┌─ Records for the exercise
(** The messages of one album, handled one after the other. *)
Lemma run_loop_album g : forall ds w errs,
  g <> EmptyString ->
  Forall (fun d => media_group_id (update d) = Some g) ds ->
  Forall (fun d => reply_ok (env_of d) = true) ds ->
  default [] (media_group_buffer w !! g) = [] ->
  let final := run_loop ds {| world := w; escaped := errs |} in
  let calls := map (alone g) ds in
  archiver (world final) = archive_all calls (archiver w) /\
  escaped final = errs /\
  default [] (media_group_buffer (world final) !! g) = [] /\
  (ds <> [] -> media_group_buffer (world final) !! g = None) /\
  outbox (world final) = outbox w ++ acknowledgements ds (archive_results calls (archiver w)).
Proof.
  induction ds as [|d ds IH]; intros w errs Hg Hgid Hreply Hbuf; cbv zeta.
  { simpl. by rewrite app_nil_r. }
  apply Forall_cons in Hgid as [Hd Hgid]. apply Forall_cons in Hreply as [Hr Hreply].
  rewrite run_loop_cons. unfold deliver, process_update.
  cbn [delivery_of message_of world escaped].
  rewrite (handle_media_album_alone _ _ g) by done. cbn [note_result].
  match goal with
  | |- context [run_loop ds {| world := ?w1; escaped := _ |}] =>
      destruct (IH w1 errs Hg Hgid Hreply) as (Ha & He & Hb & Hn & Ho);
        [by cbn [media_group_buffer]; rewrite lookup_delete_eq|]
  end.
  cbn [archiver outbox media_group_buffer] in Ha, Ho.
  split; [|split; [done|split; [done|split]]].
  - rewrite Ha. cbn [map]. by rewrite (archive_all_cons (alone g d)).
  - intros _. destruct ds as [|d' ds']; [|by apply Hn].
    simpl. by rewrite lookup_delete_eq.
  - rewrite Ho. cbn [map archive_results acknowledgements]. by rewrite <- app_assoc.
Qed.

(** X13: an album whose messages come a quiet period or more apart is
    archived message by message.  Every handler has ended before the next
    message is taken: it finds its own message alone in the buffer and
    archives it as a group of one.  The archiver ends as after one call per
    message, each message has its own index entry under the album's
    identifier, and one acknowledgement of one photo is sent per call that
    returned [True]. *)
Theorem slow_album_archived_message_by_message g d1 rest w0 :
  g <> EmptyString ->
  Forall (fun d => media_group_id (update d) = Some g) (d1 :: rest) ->
  Forall (fun d => reply_ok (env_of d) = true) (d1 :: rest) ->
  spaced (d1 :: rest) ->
  default [] (media_group_buffer w0 !! g) = [] ->
  let final := run_loop (d1 :: rest) (start_loop w0) in
  let calls := map (alone g) (d1 :: rest) in
  archiver (world final) = archive_all calls (archiver w0) /\
  escaped final = [] /\
  media_group_buffer (world final) !! g = None /\
  outbox (world final) =
    outbox w0 ++ acknowledgements (d1 :: rest) (archive_results calls (archiver w0)).
Proof.
  intros Hg Hgid Hreply _ Hbuf. cbv zeta.
  destruct (run_loop_album g (d1 :: rest) w0 [] Hg Hgid Hreply Hbuf) as (Ha & He & _ & Hn & Ho).
  split; [exact Ha|]. split; [exact He|]. split; [by apply Hn|exact Ho].
Qed.

(** Three messages of one album arriving at 0 s, 1 s and 2.5 s. *)
Lemma slow_album_archived_message_by_message_witness :
  let final := run_loop [arrival 0 msg_a; arrival 1 msg_b; arrival (25 # 10) msg_c]
                 (start_loop fresh_world) in
  spaced [arrival 0 msg_a; arrival 1 msg_b; arrival (25 # 10) msg_c] /\
  escaped final = [] /\
  outbox (world final) =
    [{| reply_to := 101; reply_text := AlbumSaved 1 |};
     {| reply_to := 102; reply_text := AlbumSaved 1 |};
     {| reply_to := 103; reply_text := AlbumSaved 1 |}] /\
  map gs_folder (groups (metadata (archiver (world final))))
    = ["group_0001"; "group_0002"; "group_0003"].
Proof.
  cbv zeta.
  assert (Hsp : spaced [arrival 0 msg_a; arrival 1 msg_b; arrival (25 # 10) msg_c]).
  { simpl. repeat split; discriminate. }
  destruct (slow_album_archived_message_by_message "album1" (arrival 0 msg_a)
              [arrival 1 msg_b; arrival (25 # 10) msg_c] fresh_world)
    as (Ha & He & _ & Ho).
  - discriminate.
  - repeat constructor.
  - repeat constructor.
  - exact Hsp.
  - reflexivity.
  - split; [exact Hsp|]. split; [exact He|].
    split; [rewrite Ho; vm_compute; reflexivity|].
    rewrite Ha. vm_compute. reflexivity.
Defined.

(** ** What a run of successful calls leaves *)

Lemma archive_all_frame calls : forall a n name,
  (n <= length (groups (metadata a)))%nat ->
  files (disk (archive_all calls a)) !! path_join (group_dir_of n) name =
  files (disk a) !! path_join (group_dir_of n) name.
Proof.
  induction calls as [|c calls IH]; intros a n name Hn; [done|].
  rewrite archive_all_cons. rewrite IH.
  - apply save_media_group_frame; [apply group_path_not_metadata|].
    intros name' E. apply group_path_inj in E. unfold next_group_count in E. lia.
  - destruct (archive_all_grows [c] a) as (Hpre & _). simpl in Hpre.
    apply prefix_length in Hpre. unfold archive_all in Hpre. simpl in Hpre. lia.
Qed.

Lemma descriptor_message_count_written d n gi :
  files d !! path_join (group_dir_of n) "info.json" = Some (json_dumps (json_of_group_info gi)) ->
  descriptor_message_count d (group_folder n) = Some (Z.of_nat (gi_message_count gi)).
Proof.
  intros H. unfold descriptor_message_count. fold (group_dir_of n).
  by rewrite H, json_loads_dumps.
Qed.

Lemma archive_all_descriptors calls : forall a,
  Forall (fun r => r = Returned true) (archive_results calls a) ->
  length (groups (metadata (archive_all calls a))) =
    (length (groups (metadata a)) + length calls)%nat /\
  forall N c, calls !! N = Some c ->
    descriptor_message_count (disk (archive_all calls a))
      (group_folder (S (length (groups (metadata a)) + N)))
    = Some (Z.of_nat (length (call_messages c))).
Proof.
  induction calls as [|c0 calls IH]; intros a Hall.
  { split; [simpl; lia|done]. }
  simpl in Hall. apply Forall_cons in Hall as [H0 Hall].
  pose proof H0 as Hok. unfold archive_call in Hok.
  apply save_media_group_success in Hok as (gi & _ & Hcount & Hg & _ & _ & Hinfo & _).
  fold (archive_call c0 a) in Hg, Hinfo.
  destruct (IH _ Hall) as [Hlen Hdesc]. rewrite Hg, length_app in Hlen, Hdesc.
  rewrite archive_all_cons. split; [simpl in *; lia|].
  intros [|N] c Hc; simpl in Hc.
  - inversion Hc; subst c0. rewrite Nat.add_0_r.
    unfold descriptor_message_count. fold (group_dir_of (S (length (groups (metadata a))))).
    rewrite archive_all_frame by (rewrite Hg, length_app; simpl; lia).
    fold (next_group_count a). rewrite Hinfo, json_loads_dumps. simpl. by rewrite Hcount.
  - specialize (Hdesc N c Hc). simpl in Hdesc.
    replace (length (groups (metadata a)) + S N)%nat
      with (length (groups (metadata a)) + 1 + N)%nat by lia.
    exact Hdesc.
Qed.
└─
◆ What to do:
In the listing above, the lines from the one containing "with (length (groups" through the last line are to be returned exactly.

◆ Output:
      with (length (groups (metadata a)) + 1 + N)%nat by lia.
    exact Hdesc.
Qed.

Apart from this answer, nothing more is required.